+++ TASK INPUT

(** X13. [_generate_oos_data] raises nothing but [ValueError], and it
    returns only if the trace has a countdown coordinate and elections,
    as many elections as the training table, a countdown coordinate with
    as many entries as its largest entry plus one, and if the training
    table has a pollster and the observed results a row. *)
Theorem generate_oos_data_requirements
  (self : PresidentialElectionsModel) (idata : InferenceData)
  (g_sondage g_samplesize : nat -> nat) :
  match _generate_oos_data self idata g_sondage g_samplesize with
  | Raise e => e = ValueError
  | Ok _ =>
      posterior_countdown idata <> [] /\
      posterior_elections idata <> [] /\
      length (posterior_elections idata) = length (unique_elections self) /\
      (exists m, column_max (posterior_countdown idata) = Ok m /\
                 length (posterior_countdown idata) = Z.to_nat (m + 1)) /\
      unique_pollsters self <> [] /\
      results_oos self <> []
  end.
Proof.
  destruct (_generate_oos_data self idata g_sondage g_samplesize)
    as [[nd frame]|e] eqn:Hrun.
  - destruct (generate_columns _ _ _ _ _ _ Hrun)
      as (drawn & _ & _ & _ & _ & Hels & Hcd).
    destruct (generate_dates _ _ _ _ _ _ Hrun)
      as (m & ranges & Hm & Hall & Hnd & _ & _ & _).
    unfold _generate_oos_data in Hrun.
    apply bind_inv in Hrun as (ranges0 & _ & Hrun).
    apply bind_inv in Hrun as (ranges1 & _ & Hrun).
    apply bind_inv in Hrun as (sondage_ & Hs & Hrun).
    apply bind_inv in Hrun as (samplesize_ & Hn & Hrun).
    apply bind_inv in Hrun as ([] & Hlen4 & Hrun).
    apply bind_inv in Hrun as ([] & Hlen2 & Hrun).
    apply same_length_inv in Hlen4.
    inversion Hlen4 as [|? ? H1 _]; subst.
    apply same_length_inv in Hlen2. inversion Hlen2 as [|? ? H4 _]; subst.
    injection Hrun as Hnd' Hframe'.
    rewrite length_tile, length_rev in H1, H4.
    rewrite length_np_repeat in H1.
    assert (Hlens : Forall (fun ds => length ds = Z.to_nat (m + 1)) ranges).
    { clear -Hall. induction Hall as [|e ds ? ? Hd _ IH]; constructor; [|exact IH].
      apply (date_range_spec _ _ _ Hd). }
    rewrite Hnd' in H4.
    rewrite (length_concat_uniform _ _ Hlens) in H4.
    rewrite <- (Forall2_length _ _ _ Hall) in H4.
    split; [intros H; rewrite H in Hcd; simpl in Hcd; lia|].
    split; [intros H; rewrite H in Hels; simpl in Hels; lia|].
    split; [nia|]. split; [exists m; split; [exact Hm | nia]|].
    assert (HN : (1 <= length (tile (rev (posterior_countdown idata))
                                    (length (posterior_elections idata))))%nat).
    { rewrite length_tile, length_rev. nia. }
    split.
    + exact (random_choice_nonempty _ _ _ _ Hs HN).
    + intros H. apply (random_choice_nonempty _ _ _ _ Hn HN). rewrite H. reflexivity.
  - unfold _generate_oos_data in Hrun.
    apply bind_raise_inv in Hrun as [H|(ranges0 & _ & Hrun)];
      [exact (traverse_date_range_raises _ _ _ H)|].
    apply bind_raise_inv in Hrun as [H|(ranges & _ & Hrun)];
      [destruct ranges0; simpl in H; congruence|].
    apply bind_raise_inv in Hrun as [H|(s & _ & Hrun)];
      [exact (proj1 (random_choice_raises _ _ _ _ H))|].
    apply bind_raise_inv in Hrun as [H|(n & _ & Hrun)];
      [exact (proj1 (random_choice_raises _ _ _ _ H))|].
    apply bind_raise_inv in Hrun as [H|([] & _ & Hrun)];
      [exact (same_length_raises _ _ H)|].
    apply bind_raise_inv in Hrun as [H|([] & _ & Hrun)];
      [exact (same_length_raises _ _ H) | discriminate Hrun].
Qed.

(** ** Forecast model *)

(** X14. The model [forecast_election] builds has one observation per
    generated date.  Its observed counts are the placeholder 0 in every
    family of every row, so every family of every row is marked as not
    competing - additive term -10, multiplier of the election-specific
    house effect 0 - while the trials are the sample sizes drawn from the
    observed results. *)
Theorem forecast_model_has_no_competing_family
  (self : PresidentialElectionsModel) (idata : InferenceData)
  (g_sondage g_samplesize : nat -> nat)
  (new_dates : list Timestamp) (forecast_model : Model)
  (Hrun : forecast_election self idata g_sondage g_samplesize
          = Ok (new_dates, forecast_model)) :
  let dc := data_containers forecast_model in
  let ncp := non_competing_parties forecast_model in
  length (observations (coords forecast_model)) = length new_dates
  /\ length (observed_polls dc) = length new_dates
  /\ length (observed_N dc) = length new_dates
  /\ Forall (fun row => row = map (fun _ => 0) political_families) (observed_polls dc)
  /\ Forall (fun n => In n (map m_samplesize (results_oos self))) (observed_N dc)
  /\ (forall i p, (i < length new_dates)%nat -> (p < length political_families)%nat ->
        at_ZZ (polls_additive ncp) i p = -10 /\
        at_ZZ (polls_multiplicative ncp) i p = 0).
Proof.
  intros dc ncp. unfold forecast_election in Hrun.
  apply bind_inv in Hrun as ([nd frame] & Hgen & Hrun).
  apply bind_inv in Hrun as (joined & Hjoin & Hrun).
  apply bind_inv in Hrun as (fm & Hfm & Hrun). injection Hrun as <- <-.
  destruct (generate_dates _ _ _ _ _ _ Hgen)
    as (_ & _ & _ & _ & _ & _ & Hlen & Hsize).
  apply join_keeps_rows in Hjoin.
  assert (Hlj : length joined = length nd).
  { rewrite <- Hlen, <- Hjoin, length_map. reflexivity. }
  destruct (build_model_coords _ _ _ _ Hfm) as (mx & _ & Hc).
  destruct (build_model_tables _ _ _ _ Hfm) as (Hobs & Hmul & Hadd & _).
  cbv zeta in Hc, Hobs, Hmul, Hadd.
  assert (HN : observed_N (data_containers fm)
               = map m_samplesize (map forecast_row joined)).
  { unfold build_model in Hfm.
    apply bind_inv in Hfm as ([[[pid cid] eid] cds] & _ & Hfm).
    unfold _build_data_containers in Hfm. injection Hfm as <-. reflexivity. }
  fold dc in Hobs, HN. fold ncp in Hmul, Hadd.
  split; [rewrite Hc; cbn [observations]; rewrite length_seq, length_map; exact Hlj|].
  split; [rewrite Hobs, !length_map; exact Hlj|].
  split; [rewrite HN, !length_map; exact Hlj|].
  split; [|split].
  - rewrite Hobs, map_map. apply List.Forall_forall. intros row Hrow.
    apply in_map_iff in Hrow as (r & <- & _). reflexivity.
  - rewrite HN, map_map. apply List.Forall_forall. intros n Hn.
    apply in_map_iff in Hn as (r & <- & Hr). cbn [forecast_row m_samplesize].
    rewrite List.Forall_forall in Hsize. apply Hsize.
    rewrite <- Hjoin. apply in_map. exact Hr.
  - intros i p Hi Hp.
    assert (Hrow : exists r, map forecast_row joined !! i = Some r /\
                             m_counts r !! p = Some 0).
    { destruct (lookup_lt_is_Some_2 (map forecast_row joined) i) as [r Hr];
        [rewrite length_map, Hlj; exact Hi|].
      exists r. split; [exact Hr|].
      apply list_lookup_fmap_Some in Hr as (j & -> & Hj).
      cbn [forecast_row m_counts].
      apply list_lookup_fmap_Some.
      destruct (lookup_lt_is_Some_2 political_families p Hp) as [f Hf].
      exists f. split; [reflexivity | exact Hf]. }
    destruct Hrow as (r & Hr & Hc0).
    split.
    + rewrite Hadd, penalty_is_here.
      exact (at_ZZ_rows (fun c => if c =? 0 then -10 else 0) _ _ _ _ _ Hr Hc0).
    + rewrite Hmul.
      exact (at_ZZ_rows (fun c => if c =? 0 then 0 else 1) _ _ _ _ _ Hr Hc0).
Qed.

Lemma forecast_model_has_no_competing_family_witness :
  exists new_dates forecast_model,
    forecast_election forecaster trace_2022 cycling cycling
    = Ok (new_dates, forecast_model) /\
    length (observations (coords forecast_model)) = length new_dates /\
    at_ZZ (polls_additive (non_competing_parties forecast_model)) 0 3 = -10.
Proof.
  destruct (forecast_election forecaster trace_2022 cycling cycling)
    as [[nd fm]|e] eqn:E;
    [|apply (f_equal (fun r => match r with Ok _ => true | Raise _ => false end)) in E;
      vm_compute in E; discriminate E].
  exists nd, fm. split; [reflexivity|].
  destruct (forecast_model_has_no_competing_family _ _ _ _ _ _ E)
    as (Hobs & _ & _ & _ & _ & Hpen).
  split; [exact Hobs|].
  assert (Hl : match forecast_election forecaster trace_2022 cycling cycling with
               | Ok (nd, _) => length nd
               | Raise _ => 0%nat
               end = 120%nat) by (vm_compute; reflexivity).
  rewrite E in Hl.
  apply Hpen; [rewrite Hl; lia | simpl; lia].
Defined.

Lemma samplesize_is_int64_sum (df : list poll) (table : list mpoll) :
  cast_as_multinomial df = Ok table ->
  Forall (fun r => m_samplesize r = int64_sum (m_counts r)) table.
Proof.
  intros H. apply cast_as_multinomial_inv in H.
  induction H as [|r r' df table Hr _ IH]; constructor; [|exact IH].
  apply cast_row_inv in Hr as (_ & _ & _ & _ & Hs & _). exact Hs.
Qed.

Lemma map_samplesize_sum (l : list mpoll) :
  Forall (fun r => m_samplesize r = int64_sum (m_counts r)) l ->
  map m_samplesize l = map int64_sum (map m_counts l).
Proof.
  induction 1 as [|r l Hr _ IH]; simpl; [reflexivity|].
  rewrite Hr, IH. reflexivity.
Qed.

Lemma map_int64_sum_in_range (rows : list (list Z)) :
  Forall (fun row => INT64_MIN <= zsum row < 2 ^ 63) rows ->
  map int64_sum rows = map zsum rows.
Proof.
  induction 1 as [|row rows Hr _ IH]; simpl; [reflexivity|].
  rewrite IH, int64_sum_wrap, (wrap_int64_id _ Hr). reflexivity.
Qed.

++++++

Show every line from the listing above in which the string "else" appears.

      exact (at_ZZ_rows (fun c => if c =? 0 then -10 else 0) _ _ _ _ _ Hr Hc0).
      exact (at_ZZ_rows (fun c => if c =? 0 then 0 else 1) _ _ _ _ _ Hr Hc0).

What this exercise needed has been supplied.